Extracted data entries
+-------+

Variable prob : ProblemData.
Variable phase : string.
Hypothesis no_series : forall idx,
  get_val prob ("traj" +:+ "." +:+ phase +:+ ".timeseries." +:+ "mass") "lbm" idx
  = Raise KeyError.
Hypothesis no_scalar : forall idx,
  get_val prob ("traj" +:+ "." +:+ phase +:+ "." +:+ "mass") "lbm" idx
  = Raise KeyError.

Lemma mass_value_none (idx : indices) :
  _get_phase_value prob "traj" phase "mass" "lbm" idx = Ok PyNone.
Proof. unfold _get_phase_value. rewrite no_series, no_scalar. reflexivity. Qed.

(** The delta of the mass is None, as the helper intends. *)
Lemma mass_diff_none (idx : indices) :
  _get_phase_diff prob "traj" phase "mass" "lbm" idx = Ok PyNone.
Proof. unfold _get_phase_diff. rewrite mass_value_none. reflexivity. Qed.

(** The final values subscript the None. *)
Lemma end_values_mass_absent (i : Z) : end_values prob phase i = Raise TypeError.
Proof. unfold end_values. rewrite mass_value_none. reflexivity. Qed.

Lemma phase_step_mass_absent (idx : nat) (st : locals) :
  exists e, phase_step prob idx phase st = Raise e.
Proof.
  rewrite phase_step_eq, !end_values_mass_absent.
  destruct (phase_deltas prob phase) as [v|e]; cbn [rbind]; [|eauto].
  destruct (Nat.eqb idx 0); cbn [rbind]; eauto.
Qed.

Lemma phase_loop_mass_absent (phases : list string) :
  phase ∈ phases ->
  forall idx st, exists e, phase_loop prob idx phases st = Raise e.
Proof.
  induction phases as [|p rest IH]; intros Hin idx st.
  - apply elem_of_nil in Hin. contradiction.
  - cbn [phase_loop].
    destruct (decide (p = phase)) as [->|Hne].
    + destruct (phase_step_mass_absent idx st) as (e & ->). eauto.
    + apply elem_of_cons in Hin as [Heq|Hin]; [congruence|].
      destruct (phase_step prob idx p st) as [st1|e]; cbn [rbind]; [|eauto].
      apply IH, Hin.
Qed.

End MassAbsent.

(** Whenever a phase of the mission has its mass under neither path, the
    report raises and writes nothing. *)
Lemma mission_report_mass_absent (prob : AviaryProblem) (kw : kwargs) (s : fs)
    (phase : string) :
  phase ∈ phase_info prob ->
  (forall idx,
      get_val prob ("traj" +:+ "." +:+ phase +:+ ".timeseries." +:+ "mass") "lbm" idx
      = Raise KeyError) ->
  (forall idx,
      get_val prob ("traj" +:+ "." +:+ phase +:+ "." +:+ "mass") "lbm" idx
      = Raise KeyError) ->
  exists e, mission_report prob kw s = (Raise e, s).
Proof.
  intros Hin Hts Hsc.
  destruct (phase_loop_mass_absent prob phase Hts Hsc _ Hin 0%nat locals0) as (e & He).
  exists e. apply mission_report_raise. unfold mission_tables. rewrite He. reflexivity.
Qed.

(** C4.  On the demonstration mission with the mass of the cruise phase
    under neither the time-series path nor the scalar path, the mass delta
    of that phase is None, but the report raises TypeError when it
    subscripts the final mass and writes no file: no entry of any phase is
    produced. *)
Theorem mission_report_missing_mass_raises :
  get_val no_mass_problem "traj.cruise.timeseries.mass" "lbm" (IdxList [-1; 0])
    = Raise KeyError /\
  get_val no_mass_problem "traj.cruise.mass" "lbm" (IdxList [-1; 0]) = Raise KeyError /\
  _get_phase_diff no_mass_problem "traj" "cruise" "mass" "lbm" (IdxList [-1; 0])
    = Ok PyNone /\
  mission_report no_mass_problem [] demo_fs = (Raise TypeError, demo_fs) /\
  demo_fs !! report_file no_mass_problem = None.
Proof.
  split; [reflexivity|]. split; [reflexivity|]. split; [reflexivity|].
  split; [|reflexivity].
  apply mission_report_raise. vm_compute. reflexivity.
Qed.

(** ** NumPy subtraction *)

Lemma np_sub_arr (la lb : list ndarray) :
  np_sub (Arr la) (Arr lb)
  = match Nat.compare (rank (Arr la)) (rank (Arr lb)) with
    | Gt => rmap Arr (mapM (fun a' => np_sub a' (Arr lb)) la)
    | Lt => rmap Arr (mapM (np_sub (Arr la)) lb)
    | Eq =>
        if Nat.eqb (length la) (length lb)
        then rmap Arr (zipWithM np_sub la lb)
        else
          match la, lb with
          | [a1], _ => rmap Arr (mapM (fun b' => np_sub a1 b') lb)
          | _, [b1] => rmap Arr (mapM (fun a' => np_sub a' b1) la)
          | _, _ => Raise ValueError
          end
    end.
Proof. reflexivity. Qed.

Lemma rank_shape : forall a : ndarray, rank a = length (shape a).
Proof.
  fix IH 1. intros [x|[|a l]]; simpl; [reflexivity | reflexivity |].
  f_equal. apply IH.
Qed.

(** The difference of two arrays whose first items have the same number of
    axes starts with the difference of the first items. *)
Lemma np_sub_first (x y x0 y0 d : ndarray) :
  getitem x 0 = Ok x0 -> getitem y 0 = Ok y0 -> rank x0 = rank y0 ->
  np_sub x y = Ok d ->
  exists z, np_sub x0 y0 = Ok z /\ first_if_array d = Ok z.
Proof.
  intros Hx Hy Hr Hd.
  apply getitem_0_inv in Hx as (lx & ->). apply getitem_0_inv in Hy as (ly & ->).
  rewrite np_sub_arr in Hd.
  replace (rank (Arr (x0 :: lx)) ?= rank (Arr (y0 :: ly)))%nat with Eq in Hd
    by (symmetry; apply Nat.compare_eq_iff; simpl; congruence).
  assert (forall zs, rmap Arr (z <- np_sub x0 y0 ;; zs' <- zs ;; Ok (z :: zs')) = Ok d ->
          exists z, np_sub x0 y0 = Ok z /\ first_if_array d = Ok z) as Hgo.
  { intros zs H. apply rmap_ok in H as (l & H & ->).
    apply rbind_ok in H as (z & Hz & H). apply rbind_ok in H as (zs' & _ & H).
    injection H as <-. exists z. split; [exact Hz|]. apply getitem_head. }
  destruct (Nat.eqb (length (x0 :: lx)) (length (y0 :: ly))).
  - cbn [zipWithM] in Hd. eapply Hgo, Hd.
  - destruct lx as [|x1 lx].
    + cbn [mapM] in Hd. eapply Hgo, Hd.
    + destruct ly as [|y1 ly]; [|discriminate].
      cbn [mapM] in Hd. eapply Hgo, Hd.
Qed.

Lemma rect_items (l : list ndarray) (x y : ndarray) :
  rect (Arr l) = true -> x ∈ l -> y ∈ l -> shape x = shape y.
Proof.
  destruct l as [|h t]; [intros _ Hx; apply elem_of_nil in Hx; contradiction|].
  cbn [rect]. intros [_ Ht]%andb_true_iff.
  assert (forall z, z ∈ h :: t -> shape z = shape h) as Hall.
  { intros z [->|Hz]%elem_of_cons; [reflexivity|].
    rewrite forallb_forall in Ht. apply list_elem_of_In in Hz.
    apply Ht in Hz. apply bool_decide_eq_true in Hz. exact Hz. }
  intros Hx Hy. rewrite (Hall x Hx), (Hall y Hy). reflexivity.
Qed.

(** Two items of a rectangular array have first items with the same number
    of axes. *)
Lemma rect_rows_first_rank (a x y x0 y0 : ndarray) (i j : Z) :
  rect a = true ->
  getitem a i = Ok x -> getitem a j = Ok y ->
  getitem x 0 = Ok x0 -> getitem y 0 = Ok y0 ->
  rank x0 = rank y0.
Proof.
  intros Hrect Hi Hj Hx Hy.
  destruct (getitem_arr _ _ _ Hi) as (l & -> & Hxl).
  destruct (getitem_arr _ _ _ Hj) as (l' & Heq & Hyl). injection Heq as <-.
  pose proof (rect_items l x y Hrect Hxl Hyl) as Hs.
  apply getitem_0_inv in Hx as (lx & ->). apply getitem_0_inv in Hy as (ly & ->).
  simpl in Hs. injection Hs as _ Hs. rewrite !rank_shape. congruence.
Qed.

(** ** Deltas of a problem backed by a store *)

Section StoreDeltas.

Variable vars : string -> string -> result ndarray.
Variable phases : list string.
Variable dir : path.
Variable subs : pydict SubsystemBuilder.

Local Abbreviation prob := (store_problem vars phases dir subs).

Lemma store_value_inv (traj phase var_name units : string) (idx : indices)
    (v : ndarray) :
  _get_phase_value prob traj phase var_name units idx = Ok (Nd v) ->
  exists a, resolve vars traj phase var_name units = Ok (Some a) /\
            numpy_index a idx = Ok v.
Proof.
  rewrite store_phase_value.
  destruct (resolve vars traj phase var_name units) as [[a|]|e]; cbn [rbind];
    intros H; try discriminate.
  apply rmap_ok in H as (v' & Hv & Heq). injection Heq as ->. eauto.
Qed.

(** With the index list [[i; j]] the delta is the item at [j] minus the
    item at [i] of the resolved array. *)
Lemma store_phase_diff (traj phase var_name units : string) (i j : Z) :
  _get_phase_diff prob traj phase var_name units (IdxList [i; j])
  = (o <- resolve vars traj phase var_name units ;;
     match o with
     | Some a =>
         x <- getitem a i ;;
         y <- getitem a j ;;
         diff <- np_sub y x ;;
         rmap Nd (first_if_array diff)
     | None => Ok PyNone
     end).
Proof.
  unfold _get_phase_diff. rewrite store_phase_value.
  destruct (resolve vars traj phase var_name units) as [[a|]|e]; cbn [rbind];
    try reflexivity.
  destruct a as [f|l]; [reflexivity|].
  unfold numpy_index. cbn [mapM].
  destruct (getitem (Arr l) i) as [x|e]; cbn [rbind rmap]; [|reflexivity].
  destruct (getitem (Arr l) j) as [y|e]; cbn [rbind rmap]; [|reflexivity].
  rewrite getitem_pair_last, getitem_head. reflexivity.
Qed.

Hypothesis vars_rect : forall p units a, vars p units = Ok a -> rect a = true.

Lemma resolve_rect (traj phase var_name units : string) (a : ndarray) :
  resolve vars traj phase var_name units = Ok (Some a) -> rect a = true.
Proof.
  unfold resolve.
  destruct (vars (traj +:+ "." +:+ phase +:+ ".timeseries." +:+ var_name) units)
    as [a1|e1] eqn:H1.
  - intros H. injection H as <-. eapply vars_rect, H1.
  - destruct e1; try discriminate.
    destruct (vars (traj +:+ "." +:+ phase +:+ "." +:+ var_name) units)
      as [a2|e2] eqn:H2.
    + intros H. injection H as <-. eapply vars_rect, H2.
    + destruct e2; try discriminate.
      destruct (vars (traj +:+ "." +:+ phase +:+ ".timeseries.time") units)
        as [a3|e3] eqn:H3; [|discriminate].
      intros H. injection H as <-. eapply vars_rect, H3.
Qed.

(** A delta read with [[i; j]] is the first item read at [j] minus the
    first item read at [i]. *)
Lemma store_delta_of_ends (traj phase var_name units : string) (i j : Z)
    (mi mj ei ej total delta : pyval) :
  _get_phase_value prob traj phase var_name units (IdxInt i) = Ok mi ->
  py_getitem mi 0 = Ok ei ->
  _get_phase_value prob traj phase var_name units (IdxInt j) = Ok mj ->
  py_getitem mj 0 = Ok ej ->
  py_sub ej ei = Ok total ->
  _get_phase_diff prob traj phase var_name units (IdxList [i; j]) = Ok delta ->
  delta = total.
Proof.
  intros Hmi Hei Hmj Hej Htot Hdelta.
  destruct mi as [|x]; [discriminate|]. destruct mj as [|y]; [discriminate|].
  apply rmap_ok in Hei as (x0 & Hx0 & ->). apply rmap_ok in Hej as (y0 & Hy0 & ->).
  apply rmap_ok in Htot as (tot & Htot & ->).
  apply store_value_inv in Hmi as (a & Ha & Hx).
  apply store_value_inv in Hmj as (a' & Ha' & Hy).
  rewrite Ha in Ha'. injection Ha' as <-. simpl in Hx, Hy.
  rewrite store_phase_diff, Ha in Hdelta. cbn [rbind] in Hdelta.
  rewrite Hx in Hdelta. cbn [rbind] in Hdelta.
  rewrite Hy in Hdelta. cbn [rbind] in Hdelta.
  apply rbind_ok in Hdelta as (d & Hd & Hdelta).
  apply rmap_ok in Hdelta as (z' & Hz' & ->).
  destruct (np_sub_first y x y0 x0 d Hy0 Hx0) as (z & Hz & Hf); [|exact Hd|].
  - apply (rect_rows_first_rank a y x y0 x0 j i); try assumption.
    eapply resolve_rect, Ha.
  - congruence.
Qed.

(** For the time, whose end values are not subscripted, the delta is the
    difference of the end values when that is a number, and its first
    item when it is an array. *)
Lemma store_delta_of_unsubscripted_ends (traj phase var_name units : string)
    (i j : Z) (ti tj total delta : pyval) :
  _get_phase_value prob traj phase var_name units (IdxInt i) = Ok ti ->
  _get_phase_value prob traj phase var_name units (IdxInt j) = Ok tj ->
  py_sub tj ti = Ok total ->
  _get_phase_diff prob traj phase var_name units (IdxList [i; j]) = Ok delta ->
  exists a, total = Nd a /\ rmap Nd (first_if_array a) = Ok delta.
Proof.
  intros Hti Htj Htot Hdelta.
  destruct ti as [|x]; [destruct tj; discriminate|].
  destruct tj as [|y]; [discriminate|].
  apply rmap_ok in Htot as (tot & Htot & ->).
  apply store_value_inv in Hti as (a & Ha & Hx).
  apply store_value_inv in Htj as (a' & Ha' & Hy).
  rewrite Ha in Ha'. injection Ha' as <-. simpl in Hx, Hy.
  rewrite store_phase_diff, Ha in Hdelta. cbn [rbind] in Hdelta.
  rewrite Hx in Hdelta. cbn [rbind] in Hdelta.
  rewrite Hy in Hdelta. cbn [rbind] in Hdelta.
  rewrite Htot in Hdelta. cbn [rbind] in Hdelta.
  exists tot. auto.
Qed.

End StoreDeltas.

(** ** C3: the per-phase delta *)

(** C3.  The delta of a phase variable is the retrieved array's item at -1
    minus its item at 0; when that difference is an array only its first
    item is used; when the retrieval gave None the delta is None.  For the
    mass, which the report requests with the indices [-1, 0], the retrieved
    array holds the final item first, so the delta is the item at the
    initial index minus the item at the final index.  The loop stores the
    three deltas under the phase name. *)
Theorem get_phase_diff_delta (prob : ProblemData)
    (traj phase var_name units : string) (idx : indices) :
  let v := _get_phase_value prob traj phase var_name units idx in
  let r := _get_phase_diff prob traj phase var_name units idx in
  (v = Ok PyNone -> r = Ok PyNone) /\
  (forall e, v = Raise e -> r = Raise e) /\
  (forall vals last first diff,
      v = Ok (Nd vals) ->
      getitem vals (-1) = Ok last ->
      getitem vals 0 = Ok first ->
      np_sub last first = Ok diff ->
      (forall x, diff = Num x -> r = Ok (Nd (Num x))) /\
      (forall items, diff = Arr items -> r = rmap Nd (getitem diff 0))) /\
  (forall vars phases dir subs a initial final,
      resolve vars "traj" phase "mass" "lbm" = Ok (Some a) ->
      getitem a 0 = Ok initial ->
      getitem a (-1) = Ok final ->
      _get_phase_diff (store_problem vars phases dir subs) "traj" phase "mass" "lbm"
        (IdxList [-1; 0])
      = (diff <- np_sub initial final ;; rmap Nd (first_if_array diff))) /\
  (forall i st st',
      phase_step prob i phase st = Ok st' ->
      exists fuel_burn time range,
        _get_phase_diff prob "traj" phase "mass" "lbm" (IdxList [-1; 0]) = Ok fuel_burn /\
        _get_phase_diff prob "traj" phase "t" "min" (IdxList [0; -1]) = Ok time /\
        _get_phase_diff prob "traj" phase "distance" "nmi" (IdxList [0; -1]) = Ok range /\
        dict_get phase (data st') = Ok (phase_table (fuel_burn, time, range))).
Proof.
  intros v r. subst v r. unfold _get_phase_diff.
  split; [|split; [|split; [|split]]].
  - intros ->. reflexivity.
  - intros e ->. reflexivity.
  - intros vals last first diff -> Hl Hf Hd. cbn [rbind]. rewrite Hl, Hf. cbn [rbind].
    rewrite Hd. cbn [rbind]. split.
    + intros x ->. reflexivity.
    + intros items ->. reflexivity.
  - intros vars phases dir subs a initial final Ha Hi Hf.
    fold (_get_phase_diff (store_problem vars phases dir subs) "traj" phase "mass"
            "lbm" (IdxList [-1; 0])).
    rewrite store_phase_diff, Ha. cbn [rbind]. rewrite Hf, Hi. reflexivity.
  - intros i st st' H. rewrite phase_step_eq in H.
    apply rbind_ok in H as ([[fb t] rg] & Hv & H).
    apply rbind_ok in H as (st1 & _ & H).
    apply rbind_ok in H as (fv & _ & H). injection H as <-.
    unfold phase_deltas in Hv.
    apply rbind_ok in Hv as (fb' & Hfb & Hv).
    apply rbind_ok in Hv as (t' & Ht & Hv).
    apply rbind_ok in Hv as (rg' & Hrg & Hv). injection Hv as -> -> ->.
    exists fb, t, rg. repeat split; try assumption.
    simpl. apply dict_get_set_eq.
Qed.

+-------+

§ **TASK OBJECTIVE**:
When a line among the entries above contains "retrieved", copy it.

§ **YOUR SOLUTION**:
(** C3.  The delta of a phase variable is the retrieved array's item at -1
    mass, which the report requests with the indices [-1, 0], the retrieved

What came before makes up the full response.